Exercise goal - What is needed here is an exact copy of all the records below.

Data shown -
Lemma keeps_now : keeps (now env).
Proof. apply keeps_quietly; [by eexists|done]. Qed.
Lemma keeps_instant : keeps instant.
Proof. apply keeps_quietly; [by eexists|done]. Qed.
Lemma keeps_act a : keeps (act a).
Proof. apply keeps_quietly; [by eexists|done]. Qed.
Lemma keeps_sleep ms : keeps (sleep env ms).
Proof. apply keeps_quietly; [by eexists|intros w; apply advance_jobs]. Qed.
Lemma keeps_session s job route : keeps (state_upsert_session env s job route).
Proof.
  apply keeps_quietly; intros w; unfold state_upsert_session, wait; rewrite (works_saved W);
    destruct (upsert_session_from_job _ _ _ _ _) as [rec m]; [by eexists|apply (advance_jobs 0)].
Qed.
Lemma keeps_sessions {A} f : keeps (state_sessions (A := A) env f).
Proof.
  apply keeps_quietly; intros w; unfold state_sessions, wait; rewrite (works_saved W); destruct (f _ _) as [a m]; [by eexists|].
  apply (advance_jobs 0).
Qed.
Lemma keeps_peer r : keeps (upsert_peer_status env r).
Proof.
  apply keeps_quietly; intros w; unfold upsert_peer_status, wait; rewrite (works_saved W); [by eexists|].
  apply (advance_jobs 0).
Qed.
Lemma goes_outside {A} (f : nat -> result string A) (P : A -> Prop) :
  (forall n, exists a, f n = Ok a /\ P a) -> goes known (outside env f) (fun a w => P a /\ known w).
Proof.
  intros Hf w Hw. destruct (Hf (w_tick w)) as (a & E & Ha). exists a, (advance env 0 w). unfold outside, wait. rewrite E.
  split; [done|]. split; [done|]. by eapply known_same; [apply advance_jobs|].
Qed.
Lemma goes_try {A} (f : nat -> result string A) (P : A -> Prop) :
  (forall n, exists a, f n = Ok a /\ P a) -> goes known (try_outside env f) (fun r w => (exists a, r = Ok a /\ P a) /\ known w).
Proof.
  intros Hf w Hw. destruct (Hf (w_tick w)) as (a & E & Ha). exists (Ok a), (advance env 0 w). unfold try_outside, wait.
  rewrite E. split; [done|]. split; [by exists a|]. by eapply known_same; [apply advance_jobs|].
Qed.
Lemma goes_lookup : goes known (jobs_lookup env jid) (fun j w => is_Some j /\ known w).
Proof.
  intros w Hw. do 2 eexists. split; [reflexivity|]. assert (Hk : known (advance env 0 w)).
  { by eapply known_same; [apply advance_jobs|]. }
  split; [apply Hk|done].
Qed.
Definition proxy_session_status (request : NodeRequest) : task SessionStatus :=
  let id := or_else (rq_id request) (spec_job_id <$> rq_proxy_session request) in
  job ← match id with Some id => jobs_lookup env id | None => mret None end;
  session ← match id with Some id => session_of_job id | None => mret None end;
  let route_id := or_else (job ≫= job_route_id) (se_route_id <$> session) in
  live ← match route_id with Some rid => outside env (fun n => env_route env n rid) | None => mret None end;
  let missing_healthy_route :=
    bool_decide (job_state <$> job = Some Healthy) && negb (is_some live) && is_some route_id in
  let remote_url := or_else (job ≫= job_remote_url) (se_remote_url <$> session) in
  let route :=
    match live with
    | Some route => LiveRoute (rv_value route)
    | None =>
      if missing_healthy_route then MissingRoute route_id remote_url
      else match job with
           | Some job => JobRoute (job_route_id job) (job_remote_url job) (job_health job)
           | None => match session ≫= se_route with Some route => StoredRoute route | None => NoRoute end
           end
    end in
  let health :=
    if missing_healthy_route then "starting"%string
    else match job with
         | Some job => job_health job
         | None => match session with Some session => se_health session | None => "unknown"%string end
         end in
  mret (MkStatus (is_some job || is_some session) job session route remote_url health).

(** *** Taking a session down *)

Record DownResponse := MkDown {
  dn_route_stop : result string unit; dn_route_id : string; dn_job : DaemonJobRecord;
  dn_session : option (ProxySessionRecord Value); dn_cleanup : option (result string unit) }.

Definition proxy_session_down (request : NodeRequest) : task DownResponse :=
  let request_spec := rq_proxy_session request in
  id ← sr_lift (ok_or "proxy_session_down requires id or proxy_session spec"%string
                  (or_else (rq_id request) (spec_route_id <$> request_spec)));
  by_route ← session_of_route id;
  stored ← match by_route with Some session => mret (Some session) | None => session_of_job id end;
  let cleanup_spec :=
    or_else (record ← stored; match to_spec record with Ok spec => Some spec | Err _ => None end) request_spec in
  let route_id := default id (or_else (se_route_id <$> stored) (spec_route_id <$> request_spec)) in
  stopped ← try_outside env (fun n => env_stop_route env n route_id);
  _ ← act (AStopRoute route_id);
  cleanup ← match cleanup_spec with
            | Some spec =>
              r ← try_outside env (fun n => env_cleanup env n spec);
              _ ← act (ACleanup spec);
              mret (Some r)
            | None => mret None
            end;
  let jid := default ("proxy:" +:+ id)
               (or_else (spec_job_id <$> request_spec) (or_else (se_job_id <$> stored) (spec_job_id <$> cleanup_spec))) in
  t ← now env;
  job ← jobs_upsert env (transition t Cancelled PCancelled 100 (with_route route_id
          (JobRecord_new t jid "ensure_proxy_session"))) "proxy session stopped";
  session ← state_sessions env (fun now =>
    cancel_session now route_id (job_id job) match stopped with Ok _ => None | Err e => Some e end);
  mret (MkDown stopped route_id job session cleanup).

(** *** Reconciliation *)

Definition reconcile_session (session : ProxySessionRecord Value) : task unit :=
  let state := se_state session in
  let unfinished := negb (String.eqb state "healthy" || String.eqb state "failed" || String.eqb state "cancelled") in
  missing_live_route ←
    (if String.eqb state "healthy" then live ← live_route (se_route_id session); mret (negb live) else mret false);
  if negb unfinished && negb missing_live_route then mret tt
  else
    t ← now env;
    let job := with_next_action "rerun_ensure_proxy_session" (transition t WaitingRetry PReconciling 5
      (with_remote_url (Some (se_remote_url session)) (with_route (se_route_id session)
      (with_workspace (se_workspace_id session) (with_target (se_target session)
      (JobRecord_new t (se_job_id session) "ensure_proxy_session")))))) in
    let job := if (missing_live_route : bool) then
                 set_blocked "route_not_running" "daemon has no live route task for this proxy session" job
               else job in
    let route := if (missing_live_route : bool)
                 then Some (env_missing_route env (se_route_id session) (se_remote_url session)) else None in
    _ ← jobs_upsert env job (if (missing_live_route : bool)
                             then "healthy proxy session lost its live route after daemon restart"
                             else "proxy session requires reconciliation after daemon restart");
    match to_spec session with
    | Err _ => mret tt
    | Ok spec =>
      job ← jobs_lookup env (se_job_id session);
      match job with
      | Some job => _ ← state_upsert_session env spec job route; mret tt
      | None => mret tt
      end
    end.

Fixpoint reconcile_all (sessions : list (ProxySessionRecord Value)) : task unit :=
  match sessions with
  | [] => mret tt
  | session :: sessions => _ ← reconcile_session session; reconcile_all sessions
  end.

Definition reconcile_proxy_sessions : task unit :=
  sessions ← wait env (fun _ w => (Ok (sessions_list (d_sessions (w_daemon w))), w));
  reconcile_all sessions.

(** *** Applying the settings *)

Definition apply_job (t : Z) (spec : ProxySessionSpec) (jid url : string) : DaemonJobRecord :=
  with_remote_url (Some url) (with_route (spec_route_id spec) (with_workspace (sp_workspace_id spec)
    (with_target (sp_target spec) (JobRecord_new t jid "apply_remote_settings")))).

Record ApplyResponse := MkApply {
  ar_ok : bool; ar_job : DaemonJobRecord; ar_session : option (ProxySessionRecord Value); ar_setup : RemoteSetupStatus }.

Answer section -
Lemma keeps_now : keeps (now env).
Proof. apply keeps_quietly; [by eexists|done]. Qed.
Lemma keeps_instant : keeps instant.
Proof. apply keeps_quietly; [by eexists|done]. Qed.
Lemma keeps_act a : keeps (act a).
Proof. apply keeps_quietly; [by eexists|done]. Qed.
Lemma keeps_sleep ms : keeps (sleep env ms).
Proof. apply keeps_quietly; [by eexists|intros w; apply advance_jobs]. Qed.
Lemma keeps_session s job route : keeps (state_upsert_session env s job route).
Proof.
  apply keeps_quietly; intros w; unfold state_upsert_session, wait; rewrite (works_saved W);
    destruct (upsert_session_from_job _ _ _ _ _) as [rec m]; [by eexists|apply (advance_jobs 0)].
Qed.
Lemma keeps_sessions {A} f : keeps (state_sessions (A := A) env f).
Proof.
  apply keeps_quietly; intros w; unfold state_sessions, wait; rewrite (works_saved W); destruct (f _ _) as [a m]; [by eexists|].
  apply (advance_jobs 0).
Qed.
Lemma keeps_peer r : keeps (upsert_peer_status env r).
Proof.
  apply keeps_quietly; intros w; unfold upsert_peer_status, wait; rewrite (works_saved W); [by eexists|].
  apply (advance_jobs 0).
Qed.
Lemma goes_outside {A} (f : nat -> result string A) (P : A -> Prop) :
  (forall n, exists a, f n = Ok a /\ P a) -> goes known (outside env f) (fun a w => P a /\ known w).
Proof.
  intros Hf w Hw. destruct (Hf (w_tick w)) as (a & E & Ha). exists a, (advance env 0 w). unfold outside, wait. rewrite E.
  split; [done|]. split; [done|]. by eapply known_same; [apply advance_jobs|].
Qed.
Lemma goes_try {A} (f : nat -> result string A) (P : A -> Prop) :
  (forall n, exists a, f n = Ok a /\ P a) -> goes known (try_outside env f) (fun r w => (exists a, r = Ok a /\ P a) /\ known w).
Proof.
  intros Hf w Hw. destruct (Hf (w_tick w)) as (a & E & Ha). exists (Ok a), (advance env 0 w). unfold try_outside, wait.
  rewrite E. split; [done|]. split; [by exists a|]. by eapply known_same; [apply advance_jobs|].
Qed.
Lemma goes_lookup : goes known (jobs_lookup env jid) (fun j w => is_Some j /\ known w).
Proof.
  intros w Hw. do 2 eexists. split; [reflexivity|]. assert (Hk : known (advance env 0 w)).
  { by eapply known_same; [apply advance_jobs|]. }
  split; [apply Hk|done].
Qed.
Definition proxy_session_status (request : NodeRequest) : task SessionStatus :=
  let id := or_else (rq_id request) (spec_job_id <$> rq_proxy_session request) in
  job ← match id with Some id => jobs_lookup env id | None => mret None end;
  session ← match id with Some id => session_of_job id | None => mret None end;
  let route_id := or_else (job ≫= job_route_id) (se_route_id <$> session) in
  live ← match route_id with Some rid => outside env (fun n => env_route env n rid) | None => mret None end;
  let missing_healthy_route :=
    bool_decide (job_state <$> job = Some Healthy) && negb (is_some live) && is_some route_id in
  let remote_url := or_else (job ≫= job_remote_url) (se_remote_url <$> session) in
  let route :=
    match live with
    | Some route => LiveRoute (rv_value route)
    | None =>
      if missing_healthy_route then MissingRoute route_id remote_url
      else match job with
           | Some job => JobRoute (job_route_id job) (job_remote_url job) (job_health job)
           | None => match session ≫= se_route with Some route => StoredRoute route | None => NoRoute end
           end
    end in
  let health :=
    if missing_healthy_route then "starting"%string
    else match job with
         | Some job => job_health job
         | None => match session with Some session => se_health session | None => "unknown"%string end
         end in
  mret (MkStatus (is_some job || is_some session) job session route remote_url health).

(** *** Taking a session down *)

Record DownResponse := MkDown {
  dn_route_stop : result string unit; dn_route_id : string; dn_job : DaemonJobRecord;
  dn_session : option (ProxySessionRecord Value); dn_cleanup : option (result string unit) }.

Definition proxy_session_down (request : NodeRequest) : task DownResponse :=
  let request_spec := rq_proxy_session request in
  id ← sr_lift (ok_or "proxy_session_down requires id or proxy_session spec"%string
                  (or_else (rq_id request) (spec_route_id <$> request_spec)));
  by_route ← session_of_route id;
  stored ← match by_route with Some session => mret (Some session) | None => session_of_job id end;
  let cleanup_spec :=
    or_else (record ← stored; match to_spec record with Ok spec => Some spec | Err _ => None end) request_spec in
  let route_id := default id (or_else (se_route_id <$> stored) (spec_route_id <$> request_spec)) in
  stopped ← try_outside env (fun n => env_stop_route env n route_id);
  _ ← act (AStopRoute route_id);
  cleanup ← match cleanup_spec with
            | Some spec =>
              r ← try_outside env (fun n => env_cleanup env n spec);
              _ ← act (ACleanup spec);
              mret (Some r)
            | None => mret None
            end;
  let jid := default ("proxy:" +:+ id)
               (or_else (spec_job_id <$> request_spec) (or_else (se_job_id <$> stored) (spec_job_id <$> cleanup_spec))) in
  t ← now env;
  job ← jobs_upsert env (transition t Cancelled PCancelled 100 (with_route route_id
          (JobRecord_new t jid "ensure_proxy_session"))) "proxy session stopped";
  session ← state_sessions env (fun now =>
    cancel_session now route_id (job_id job) match stopped with Ok _ => None | Err e => Some e end);
  mret (MkDown stopped route_id job session cleanup).

(** *** Reconciliation *)

Definition reconcile_session (session : ProxySessionRecord Value) : task unit :=
  let state := se_state session in
  let unfinished := negb (String.eqb state "healthy" || String.eqb state "failed" || String.eqb state "cancelled") in
  missing_live_route ←
    (if String.eqb state "healthy" then live ← live_route (se_route_id session); mret (negb live) else mret false);
  if negb unfinished && negb missing_live_route then mret tt
  else
    t ← now env;
    let job := with_next_action "rerun_ensure_proxy_session" (transition t WaitingRetry PReconciling 5
      (with_remote_url (Some (se_remote_url session)) (with_route (se_route_id session)
      (with_workspace (se_workspace_id session) (with_target (se_target session)
      (JobRecord_new t (se_job_id session) "ensure_proxy_session")))))) in
    let job := if (missing_live_route : bool) then
                 set_blocked "route_not_running" "daemon has no live route task for this proxy session" job
               else job in
    let route := if (missing_live_route : bool)
                 then Some (env_missing_route env (se_route_id session) (se_remote_url session)) else None in
    _ ← jobs_upsert env job (if (missing_live_route : bool)
                             then "healthy proxy session lost its live route after daemon restart"
                             else "proxy session requires reconciliation after daemon restart");
    match to_spec session with
    | Err _ => mret tt
    | Ok spec =>
      job ← jobs_lookup env (se_job_id session);
      match job with
      | Some job => _ ← state_upsert_session env spec job route; mret tt
      | None => mret tt
      end
    end.

Fixpoint reconcile_all (sessions : list (ProxySessionRecord Value)) : task unit :=
  match sessions with
  | [] => mret tt
  | session :: sessions => _ ← reconcile_session session; reconcile_all sessions
  end.

Definition reconcile_proxy_sessions : task unit :=
  sessions ← wait env (fun _ w => (Ok (sessions_list (d_sessions (w_daemon w))), w));
  reconcile_all sessions.

(** *** Applying the settings *)

Definition apply_job (t : Z) (spec : ProxySessionSpec) (jid url : string) : DaemonJobRecord :=
  with_remote_url (Some url) (with_route (spec_route_id spec) (with_workspace (sp_workspace_id spec)
    (with_target (sp_target spec) (JobRecord_new t jid "apply_remote_settings")))).

Record ApplyResponse := MkApply {
  ar_ok : bool; ar_job : DaemonJobRecord; ar_session : option (ProxySessionRecord Value); ar_setup : RemoteSetupStatus }.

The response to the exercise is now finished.